Records excerpted from a collection

Lemma spec_cpf_check_digit_ext (d1 d2 : str) (n : nat) :
  (forall k, (k < n)%nat -> digit_val d1 k = digit_val d2 k) ->
  spec_cpf_check_digit d1 n = spec_cpf_check_digit d2 n.
Proof.
  intros H. unfold spec_cpf_check_digit.
  rewrite (sigma_ext _ (fun i => digit_val d2 i * (Z.of_nat n + 1 - Z.of_nat i)) n);
    [reflexivity|].
  intros k Hk. now rewrite H.
Qed.

Lemma spec_cnpj_check_digit_ext (d1 d2 : str) (w : list Z) :
  (forall k, (k < List.length w)%nat -> digit_val d1 k = digit_val d2 k) ->
  spec_cnpj_check_digit d1 w = spec_cnpj_check_digit d2 w.
Proof.
  intros H. unfold spec_cnpj_check_digit.
  rewrite (sigma_ext _ (fun i => digit_val d2 i * nth i w 0) (List.length w));
    [reflexivity|].
  intros k Hk. now rewrite H.
Qed.

(** X10: the payload of a CPF determines its check digits: two valid
    CPFs whose first nine digits are the same have the same digit values
    at indices 9 and 10, and are equal when both are written with the
    characters '0'-'9'. *)
Theorem cpf_payload_determines_check_digits (s1 s2 : str) :
  CPF.validate s1 = Return true ->
  CPF.validate s2 = Return true ->
  slice_to (CPF.digits (CPF.__init__ s1)) 9 = slice_to (CPF.digits (CPF.__init__ s2)) 9 ->
  digit_val (CPF.digits (CPF.__init__ s1)) 9 = digit_val (CPF.digits (CPF.__init__ s2)) 9 /\
  digit_val (CPF.digits (CPF.__init__ s1)) 10 = digit_val (CPF.digits (CPF.__init__ s2)) 10 /\
  (Forall is_ascii_digit (CPF.digits (CPF.__init__ s1)) ->
   Forall is_ascii_digit (CPF.digits (CPF.__init__ s2)) ->
   CPF.__eq__ (CPF.__init__ s1) (CPF_instance (CPF.__init__ s2)) = true).
Proof.
  unfold CPF.validate, CPF.digits. intros V1 V2 Hp.
  destruct (cpf_is_valid_spec (CPF.__init__ s1) (clean_all_decimal s1)) as (b1 & Hb1 & I1).
  destruct (cpf_is_valid_spec (CPF.__init__ s2) (clean_all_decimal s2)) as (b2 & Hb2 & I2).
  rewrite V1 in Hb1. rewrite V2 in Hb2.
  apply Return_inj in Hb1, Hb2. subst b1 b2.
  destruct I1 as [I1 _]. destruct (I1 eq_refl) as (L1 & _ & A1 & B1).
  destruct I2 as [I2 _]. destruct (I2 eq_refl) as (L2 & _ & A2 & B2).
  set (d1 := _digits (CPF.__init__ s1)) in *.
  set (d2 := _digits (CPF.__init__ s2)) in *.
  assert (E9 : digit_val d1 9 = digit_val d2 9).
  { rewrite A1, A2. apply spec_cpf_check_digit_ext.
    intros k Hk. exact (digit_val_prefix d1 d2 9 k Hp Hk). }
  assert (Hlt : forall k, (k < 10)%nat -> digit_val d1 k = digit_val d2 k).
  { intros k Hk. destruct (Nat.eq_dec k 9) as [->|Hn]; [exact E9|].
    apply (digit_val_prefix d1 d2 9 k Hp). lia. }
  assert (E10 : digit_val d1 10 = digit_val d2 10).
  { rewrite B1, B2. apply spec_cpf_check_digit_ext. exact Hlt. }
  split; [exact E9|]. split; [exact E10|].
  intros F1 F2. unfold CPF.__eq__. apply str_eqb_eq. fold d1 d2.
  unfold len in L1, L2.
  destruct d1 as [|a0 [|a1 [|a2 [|a3 [|a4 [|a5 [|a6 [|a7 [|a8 [|a9 [|a10 [|a11 r1]]]]]]]]]]]];
    simpl in L1; try lia.
  destruct d2 as [|b0 [|b1 [|b2 [|b3 [|b4 [|b5 [|b6 [|b7 [|b8 [|b9 [|b10 [|b11 r2]]]]]]]]]]]];
    simpl in L2; try lia.
  unfold slice_to in Hp. simpl in Hp. injection Hp as -> -> -> -> -> -> -> -> ->.
  rewrite Forall_forall in F1, F2.
  assert (a9 = b9).
  { eapply (ascii_digit_val_inj _ _ 9); try exact E9; try reflexivity;
      [apply F1 | apply F2]; simpl; tauto. }
  assert (a10 = b10).
  { eapply (ascii_digit_val_inj _ _ 10); try exact E10; try reflexivity;
      [apply F1 | apply F2]; simpl; tauto. }
  congruence.
Qed.

Lemma cpf_payload_determines_check_digits_witness :
  digit_val (CPF.digits (CPF.__init__ (lit "111.444.777-35"))) 9
  = digit_val (CPF.digits (CPF.__init__ (lit "11144477735"))) 9.
Proof.
  apply (cpf_payload_determines_check_digits (lit "111.444.777-35") (lit "11144477735"));
    vm_compute; reflexivity.
Defined.

(** X11: the payload of a CNPJ determines its check digits: two valid
    CNPJs whose first twelve digits are the same have the same digit
    values at indices 12 and 13, and are equal when both are written with
    the characters '0'-'9'. *)
Theorem cnpj_payload_determines_check_digits (s1 s2 : str) :
  CNPJ.validate s1 = Return true ->
  CNPJ.validate s2 = Return true ->
  slice_to (CNPJ.digits (CNPJ.__init__ s1)) 12 = slice_to (CNPJ.digits (CNPJ.__init__ s2)) 12 ->
  digit_val (CNPJ.digits (CNPJ.__init__ s1)) 12 = digit_val (CNPJ.digits (CNPJ.__init__ s2)) 12 /\
  digit_val (CNPJ.digits (CNPJ.__init__ s1)) 13 = digit_val (CNPJ.digits (CNPJ.__init__ s2)) 13 /\
  (Forall is_ascii_digit (CNPJ.digits (CNPJ.__init__ s1)) ->
   Forall is_ascii_digit (CNPJ.digits (CNPJ.__init__ s2)) ->
   CNPJ.__eq__ (CNPJ.__init__ s1) (CNPJ_instance (CNPJ.__init__ s2)) = true).
Proof.
  unfold CNPJ.validate, CNPJ.digits. intros V1 V2 Hp.
  destruct (cnpj_is_valid_spec (CNPJ.__init__ s1) (clean_all_decimal s1)) as (b1 & Hb1 & I1).
  destruct (cnpj_is_valid_spec (CNPJ.__init__ s2) (clean_all_decimal s2)) as (b2 & Hb2 & I2).
  rewrite V1 in Hb1. rewrite V2 in Hb2.
  apply Return_inj in Hb1, Hb2. subst b1 b2.
  destruct I1 as [I1 _]. destruct (I1 eq_refl) as (L1 & _ & A1 & B1).
  destruct I2 as [I2 _]. destruct (I2 eq_refl) as (L2 & _ & A2 & B2).
  set (d1 := _digits (CNPJ.__init__ s1)) in *.
  set (d2 := _digits (CNPJ.__init__ s2)) in *.
  assert (E12 : digit_val d1 12 = digit_val d2 12).
  { rewrite A1, A2. apply spec_cnpj_check_digit_ext.
    intros k Hk. exact (digit_val_prefix d1 d2 12 k Hp Hk). }
  assert (Hlt : forall k, (k < 13)%nat -> digit_val d1 k = digit_val d2 k).
  { intros k Hk. destruct (Nat.eq_dec k 12) as [->|Hn]; [exact E12|].
    apply (digit_val_prefix d1 d2 12 k Hp). lia. }
  assert (E13 : digit_val d1 13 = digit_val d2 13).
  { rewrite B1, B2. apply spec_cnpj_check_digit_ext. exact Hlt. }
  split; [exact E12|]. split; [exact E13|].
  intros F1 F2. unfold CNPJ.__eq__. apply str_eqb_eq. fold d1 d2.
  unfold len in L1, L2.
  destruct d1 as [|a0 [|a1 [|a2 [|a3 [|a4 [|a5 [|a6 [|a7 [|a8 [|a9 [|a10 [|a11 [|a12 [|a13 [|a14 r1]]]]]]]]]]]]]]];
    simpl in L1; try lia.
  destruct d2 as [|b0 [|b1 [|b2 [|b3 [|b4 [|b5 [|b6 [|b7 [|b8 [|b9 [|b10 [|b11 [|b12 [|b13 [|b14 r2]]]]]]]]]]]]]]];
    simpl in L2; try lia.
  unfold slice_to in Hp. simpl in Hp.
  injection Hp as -> -> -> -> -> -> -> -> -> -> -> ->.
  rewrite Forall_forall in F1, F2.
  assert (a12 = b12).
  { eapply (ascii_digit_val_inj _ _ 12); try exact E12; try reflexivity;
      [apply F1 | apply F2]; simpl; tauto. }
  assert (a13 = b13).
  { eapply (ascii_digit_val_inj _ _ 13); try exact E13; try reflexivity;
      [apply F1 | apply F2]; simpl; tauto. }
  congruence.
Qed.

Lemma cnpj_payload_determines_check_digits_witness :
  digit_val (CNPJ.digits (CNPJ.__init__ (lit "11.222.333/0001-81"))) 12
  = digit_val (CNPJ.digits (CNPJ.__init__ (lit "11222333000181"))) 12.
Proof.
  apply (cnpj_payload_determines_check_digits (lit "11.222.333/0001-81") (lit "11222333000181"));
    vm_compute; reflexivity.
Defined.

(** X12: the test on identical digits is what rejects the uniform
    strings: each of the ten CPF strings made of eleven copies of one
    digit passes the verification of the check digits; of the ten uniform
    CNPJ strings only the one made of zeros does. *)
Theorem uniform_strings_check_digits (k : Z) :
  0 <= k <= 9 ->
  CPF._validate_check_digits (CPF.__init__ (repeat (ascii_digit k) 11)) = Return true /\
  (CNPJ._validate_check_digits (CNPJ.__init__ (repeat (ascii_digit k) 14)) = Return true
   <-> k = 0).
Proof.
  intros Hk. apply digit_cases in Hk.
  destruct Hk as [-> | Hk]; [split; [reflexivity | split; reflexivity]|].
  repeat (destruct Hk as [-> | Hk];
          [split; [reflexivity | split; [vm_compute; discriminate | discriminate]]|]).
  subst k. split; [reflexivity | split; [vm_compute; discriminate | discriminate]].
Qed.

Lemma uniform_strings_check_digits_witness :
  CPF._validate_check_digits (CPF.__init__ (repeat (ascii_digit 7) 11)) = Return true.
Proof. apply (uniform_strings_check_digits 7). lia. Defined.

What you are asked to do:
Write down again, exactly as given, only the lines above that fall from the line with "(forall k, (k < List.length" to the line with "digit_val (CPF.digits (CPF.__init__ s1)) 9", inclusive.

Answer:
  (forall k, (k < List.length w)%nat -> digit_val d1 k = digit_val d2 k) ->
  spec_cnpj_check_digit d1 w = spec_cnpj_check_digit d2 w.
Proof.
  intros H. unfold spec_cnpj_check_digit.
  rewrite (sigma_ext _ (fun i => digit_val d2 i * nth i w 0) (List.length w));
    [reflexivity|].
  intros k Hk. now rewrite H.
Qed.

(** X10: the payload of a CPF determines its check digits: two valid
    CPFs whose first nine digits are the same have the same digit values
    at indices 9 and 10, and are equal when both are written with the
    characters '0'-'9'. *)
Theorem cpf_payload_determines_check_digits (s1 s2 : str) :
  CPF.validate s1 = Return true ->
  CPF.validate s2 = Return true ->
  slice_to (CPF.digits (CPF.__init__ s1)) 9 = slice_to (CPF.digits (CPF.__init__ s2)) 9 ->
  digit_val (CPF.digits (CPF.__init__ s1)) 9 = digit_val (CPF.digits (CPF.__init__ s2)) 9 /\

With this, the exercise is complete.